### Task to complete
What is needed is an exact copy of the lines from the one containing "Definition _need_upper (axes" through the final line of the material below.

### Task inputs
Definition det (m : matrix) : R := xx m * yy m - xy m * yx m.

(** [numpy.linalg.inv]: the inverse matrix; [LinAlgError] when the
    matrix is singular. *)
Definition inv (m : matrix) : result matrix :=
  if Req_dec_T (det m) 0 then Halt LinAlgError
  else Ok (Matrix (yy m / det m)
                  (- xy m / det m)
                  ((xy m * y0 m - yy m * x0 m) / det m)
                  (- yx m / det m)
                  (xx m / det m)
                  ((yx m * x0 m - xx m * y0 m) / det m)).

(** [Affine2DBase.transform_affine] on one point. *)
Definition apply (m : matrix) (p : point) : point :=
  (xx m * fst p + xy m * snd p + x0 m,
   yx m * fst p + yy m * snd p + y0 m).

(** [math.radians]. *)
Definition radians (deg : R) : R := deg * PI / 180.

(** [Affine2D.skew(xShear, yShear)]:
    [mtx = [[1 rx 0], [ry 1 0], [0 0 1]] * mtx] with [rx = tan xShear],
    [ry = tan yShear]. *)
Definition skew (xShear yShear : R) (m : matrix) : matrix :=
  dot (Matrix 1 (tan xShear) 0 (tan yShear) 1 0) m.

(** [Affine2D.skew_deg]. *)
Definition skew_deg (xShear yShear : R) (m : matrix) : matrix :=
  skew (radians xShear) (radians yShear) m.

End Mtx.

(** [Bbox]: the two corners [(x0, y0)] and [(x1, y1)]. *)
Record Bbox : Type := MkBbox {
  bx0 : R; by0 : R; bx1 : R; by1 : R
}.

Definition intervalx (b : Bbox) : R * R := (bx0 b, bx1 b).
Definition intervaly (b : Bbox) : R * R := (by0 b, by1 b).
(** [Bbox.bounds]: [(x0, y0, x1 - x0, y1 - y0)]. *)
Definition width (b : Bbox) : R := bx1 b - bx0 b.
Definition height (b : Bbox) : R := by1 b - by0 b.

(** The scale of an axis: linear (its transform is the identity) or
    logarithmic in base 10, which [semilogy] selects. *)
Inductive scale : Type := LinearScale | LogScale.

(** [np.log10] and [np.power(10, a)].  [log10] is meant on positive
    numbers only. *)
Definition log10 (v : R) : R := ln v / ln 10.
Definition pow10 (v : R) : R := exp (v * ln 10).

(** [LogTransform.transform_non_affine] on one coordinate, with
    [nonpositive='clip'], the default of a log scale:
    [out = np.log10(values); out[values <= 0] = -1000]. *)
Definition log10_clip (v : R) : R :=
  if Rle_dec v 0 then -1000 else log10 v.

(** The transform tree.  A node that names [viewLim], [bbox] or the
    scales of the axes is live: it is evaluated against the axes' state
    at the time of the call, as matplotlib's invalidation mechanism
    guarantees. *)
Inductive Transform : Type :=
  | IdentityTransform
  | LogTransform                     (* element-wise log10, clipped *)
  | InvertedLogTransform             (* element-wise 10 ** a *)
  | TransformWrapper_scale           (* axes.transScale: blend of the two scales' transforms *)
  | Affine2D (m : matrix)
  | BboxTransformFrom (b : BboxNode)
  | BboxTransformTo (b : BboxNode)
  | CompositeGenericTransform (a b : Transform)   (* a, then b *)
  | BlendedGenericTransform (x y : Transform)     (* x for the abscissa, y for the ordinate *)
with BboxNode : Type :=
  | ViewLim                          (* axes.viewLim *)
  | AxesBbox                         (* axes.bbox, in pixels *)
  | TransformedBbox (b : BboxNode) (t : Transform).

Declare Scope transform_scope.
Delimit Scope transform_scope with transform.
Bind Scope transform_scope with Transform.
(** [a + b] on transforms: [composite_transform_factory(a, b)]. *)
Notation "a + b" := (CompositeGenericTransform a b) : transform_scope.

(** [scale.get_transform()] and its [inverted()]. *)
Definition scale_transform (s : scale) : Transform :=
  match s with
  | LinearScale => IdentityTransform
  | LogScale => LogTransform
  end.

Definition scale_inverted (s : scale) : Transform :=
  match s with
  | LinearScale => IdentityTransform
  | LogScale => InvertedLogTransform
  end.

(** What [scale_transform s] does to one coordinate. *)
Definition scale_forward (s : scale) (v : R) : R :=
  match s with
  | LinearScale => v
  | LogScale => log10_clip v
  end.

(** The state of an [Axes] that the transforms read. *)
Record AxesState : Type := MkAxesState {
  viewLim : Bbox;
  bbox : Bbox;
  xscale : scale;
  yscale : scale
}.

Section Evaluation.

Variable ax : AxesState.

Local Open Scope result_scope.

(** [BboxTransformFrom.get_matrix]:
    [x_scale = 1.0 / inw; y_scale = 1.0 / inh]. *)
Definition matrix_from (b : Bbox) : result matrix :=
  if Req_dec_T (width b) 0 then Halt NonFinite
  else if Req_dec_T (height b) 0 then Halt NonFinite
  else
    let x_scale := 1 / width b in
    let y_scale := 1 / height b in
    Ok (Matrix x_scale 0 (- bx0 b * x_scale)
               0 y_scale (- by0 b * y_scale)).

(** [BboxTransformTo.get_matrix]. *)
Definition matrix_to (b : Bbox) : matrix :=
  Matrix (width b) 0 (bx0 b) 0 (height b) (by0 b).

(** [Transform.transform] on one point, and the points of a bbox node
    ([TransformedBbox.get_points] transforms the two corners). *)
Fixpoint transform (t : Transform) (p : point) : result point :=
  match t with
  | IdentityTransform => Ok p
  | LogTransform => Ok (log10_clip (fst p), log10_clip (snd p))
  | InvertedLogTransform => Ok (pow10 (fst p), pow10 (snd p))
  | TransformWrapper_scale =>
      Ok (scale_forward (xscale ax) (fst p), scale_forward (yscale ax) (snd p))
  | Affine2D m => Ok (Mtx.apply m p)
  | BboxTransformFrom b =>
      bb <- get_points b ;;
      m <- matrix_from bb ;;
      Ok (Mtx.apply m p)
  | BboxTransformTo b =>
      bb <- get_points b ;;
      Ok (Mtx.apply (matrix_to bb) p)
  | CompositeGenericTransform a b =>
      q <- transform a p ;;
      transform b q
  | BlendedGenericTransform x y =>
      px <- transform x p ;;
      py <- transform y p ;;
      Ok (fst px, snd py)
  end
with get_points (b : BboxNode) : result Bbox :=
  match b with
  | ViewLim => Ok (viewLim ax)
  | AxesBbox => Ok (bbox ax)
  | TransformedBbox b' t =>
      bb <- get_points b' ;;
      p0 <- transform t (bx0 bb, by0 bb) ;;
      p1 <- transform t (bx1 bb, by1 bb) ;;
      Ok (MkBbox (fst p0) (snd p0) (fst p1) (snd p1))
  end.

(** [Transform.inverted]: a transform that is not live any more (the
    matrices are computed and inverted at the time of the call). *)
Fixpoint inverted (t : Transform) : result Transform :=
  match t with
  | IdentityTransform => Ok IdentityTransform
  | LogTransform => Ok InvertedLogTransform
  | InvertedLogTransform => Ok LogTransform
  | TransformWrapper_scale =>
      Ok (BlendedGenericTransform (scale_inverted (xscale ax))
                                  (scale_inverted (yscale ax)))
  | Affine2D m =>
      m' <- Mtx.inv m ;;
      Ok (Affine2D m')
  | BboxTransformFrom b =>
      bb <- get_points b ;;
      m <- matrix_from bb ;;
      m' <- Mtx.inv m ;;
      Ok (Affine2D m')
  | BboxTransformTo b =>
      bb <- get_points b ;;
      m' <- Mtx.inv (matrix_to bb) ;;
      Ok (Affine2D m')
  | CompositeGenericTransform a b =>
      ib <- inverted b ;;
      ia <- inverted a ;;
      Ok (CompositeGenericTransform ib ia)
  | BlendedGenericTransform x y =>
      ix <- inverted x ;;
      iy <- inverted y ;;
      Ok (BlendedGenericTransform ix iy)
  end.

End Evaluation.

(** [transforms.interval_contains(interval, val)]:
    [a, b = interval; if a > b: a, b = b, a; return a <= val <= b]. *)
Definition interval_contains (interval : R * R) (val : R) : bool :=
  let (a, b) := interval in
  let (a, b) := if Rgtb a b then (b, a) else (a, b) in
  Rleb a val && Rleb val b.

(** ** The script's classes *)

(** Python's [x and y] and [x or y] with a boolean left operand: the
    right operand is evaluated only when the left one does not decide. *)
Definition py_and (x : bool) (y : result bool) : result bool :=
  if x then y else Ok false.
Definition py_or (x : bool) (y : result bool) : result bool :=
  if x then Ok true else y.

(** *** class SkewXAxes(Axes) *)
Module SkewXAxes.

Local Open Scope result_scope.

Record t : Type := Make {
  state : AxesState;
  transScale : Transform;
  transLimits : Transform;
  transAxes : Transform;
  transDataToAxes : Transform;
  transData : Transform;
  _xaxis_transform : Transform
}.

(** [Axes._set_lim_and_transforms] of the base class: it creates the
    transform objects and computes nothing. *)
Definition Axes_set_lim_and_transforms (self : t) : result t :=
  let transAxes := BboxTransformTo AxesBbox in
  let transScale := TransformWrapper_scale in
  let transLimits := BboxTransformFrom (TransformedBbox ViewLim transScale) in
  let transData := (transScale + (transLimits + transAxes))%transform in
  Ok (Make (state self) transScale transLimits transAxes
           (transDataToAxes self) transData
           (BlendedGenericTransform transData transAxes)).

(** [rot = 30], the local constant of [_set_lim_and_transforms]. *)
Definition rot : R := 30.

Definition _set_lim_and_transforms (self : t) : result t :=
  self <- Axes_set_lim_and_transforms self ;;
  let transDataToAxes :=
    (transScale self + transLimits self
     + Affine2D (Mtx.skew_deg rot 0 Mtx.identity))%transform in
  let transData := (transDataToAxes + transAxes self)%transform in
  let _xaxis_transform :=
    ((BlendedGenericTransform (transScale self + transLimits self)
                              IdentityTransform
      + Affine2D (Mtx.skew_deg rot 0 Mtx.identity))
     + transAxes self)%transform in
  Ok (Make (state self) (transScale self) (transLimits self) (transAxes self)
           transDataToAxes transData _xaxis_transform).

Definition lower_xlim (self : t) : R * R :=
  intervalx (viewLim (state self)).

Definition upper_xlim (self : t) : result (R * R) :=
  inv <- inverted (state self) (transDataToAxes self) ;;
  p0 <- transform (state self) inv (0, 1) ;;
  p1 <- transform (state self) inv (1, 1) ;;
  Ok (fst p0, fst p1).

(** Assignment to [viewLim.intervalx] and [viewLim.intervaly], which
    is how [set_xlim] and [set_ylim] store the limits. *)
Definition set_intervalx (self : t) (left right : R) : t :=
  let s := state self in
  let v := viewLim s in
  Make (MkAxesState (MkBbox left (by0 v) right (by1 v))
                    (bbox s) (xscale s) (yscale s))
       (transScale self) (transLimits self) (transAxes self)
       (transDataToAxes self) (transData self) (_xaxis_transform self).

Definition set_intervaly (self : t) (bottom top : R) : t :=
  let s := state self in
  let v := viewLim s in
  Make (MkAxesState (MkBbox (bx0 v) bottom (bx1 v) top)
                    (bbox s) (xscale s) (yscale s))
       (transScale self) (transLimits self) (transAxes self)
       (transDataToAxes self) (transData self) (_xaxis_transform self).

End SkewXAxes.

(** *** class SkewXAxis(maxis.XAxis) *)
Module SkewXAxis.

Local Open Scope result_scope.

(** [return self.axes.upper_xlim[0], self.axes.lower_xlim[1]] *)
Definition get_view_interval (axes : SkewXAxes.t) : result (R * R) :=
  upper <- SkewXAxes.upper_xlim axes ;;
  Ok (fst upper, snd (SkewXAxes.lower_xlim axes)).

End SkewXAxis.

(** *** class SkewXTick(maxis.XTick) *)
Module SkewXTick.

Local Open Scope result_scope.

(** The tick's own attributes.  [_loc] is [None] or a number.  The
    axes object is shared with the tick ([self.axes]); the methods
    below take its current state as an argument. *)
Record t : Type := Make {
  _loc : option R;
  _gridOn : bool;
  _tick1On : bool;
  _label1On : bool;
  _tick2On : bool;
  _label2On : bool
}.

Definition get_loc (self : t) : option R := _loc self.

(** [self._loc = loc], then the base class moves the tick's artists. *)
Definition update_position (self : t) (loc : option R) : t :=
  Make loc (_gridOn self) (_tick1On self) (_label1On self)
       (_tick2On self) (_label2On self).

Definition _has_default_loc (self : t) : bool :=
  match get_loc self with
  | None => true
  | Some _ => false
  end.

(** [transforms.interval_contains(interval, self.get_loc())]: the
    interval is evaluated first; comparing a number with [None] is a
    [TypeError]. *)
Definition contains_loc (interval : result (R * R)) (loc : option R)
  : result bool :=
  i <- interval ;;
  match loc with
  | Some val => Ok (interval_contains i val)
  | None => Halt TypeError
  end.

Definition _need_lower (axes : SkewXAxes.t) (self : t) : result bool :=
  py_or (_has_default_loc self)
        (contains_loc (Ok (SkewXAxes.lower_xlim axes)) (get_loc self)).

Definition _need_upper (axes : SkewXAxes.t) (self : t) : result bool :=
  py_or (_has_default_loc self)
        (contains_loc (SkewXAxes.upper_xlim axes) (get_loc self)).

(** [return self.axes.xaxis.get_view_interval()] *)
Definition get_view_interval (axes : SkewXAxes.t) (self : t)
  : result (R * R) :=
  SkewXAxis.get_view_interval axes.

(** The five properties: getter, then setter. *)
Definition gridOn (axes : SkewXAxes.t) (self : t) : result bool :=
  py_and (_gridOn self)
         (py_or (_has_default_loc self)
                (contains_loc (get_view_interval axes self) (get_loc self))).

Definition set_gridOn (self : t) (value : bool) : t :=
  Make (_loc self) value (_tick1On self) (_label1On self)
       (_tick2On self) (_label2On self).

### Exercise response
Definition _need_upper (axes : SkewXAxes.t) (self : t) : result bool :=
  py_or (_has_default_loc self)
        (contains_loc (SkewXAxes.upper_xlim axes) (get_loc self)).

(** [return self.axes.xaxis.get_view_interval()] *)
Definition get_view_interval (axes : SkewXAxes.t) (self : t)
  : result (R * R) :=
  SkewXAxis.get_view_interval axes.

(** The five properties: getter, then setter. *)
Definition gridOn (axes : SkewXAxes.t) (self : t) : result bool :=
  py_and (_gridOn self)
         (py_or (_has_default_loc self)
                (contains_loc (get_view_interval axes self) (get_loc self))).

Definition set_gridOn (self : t) (value : bool) : t :=
  Make (_loc self) value (_tick1On self) (_label1On self)
       (_tick2On self) (_label2On self).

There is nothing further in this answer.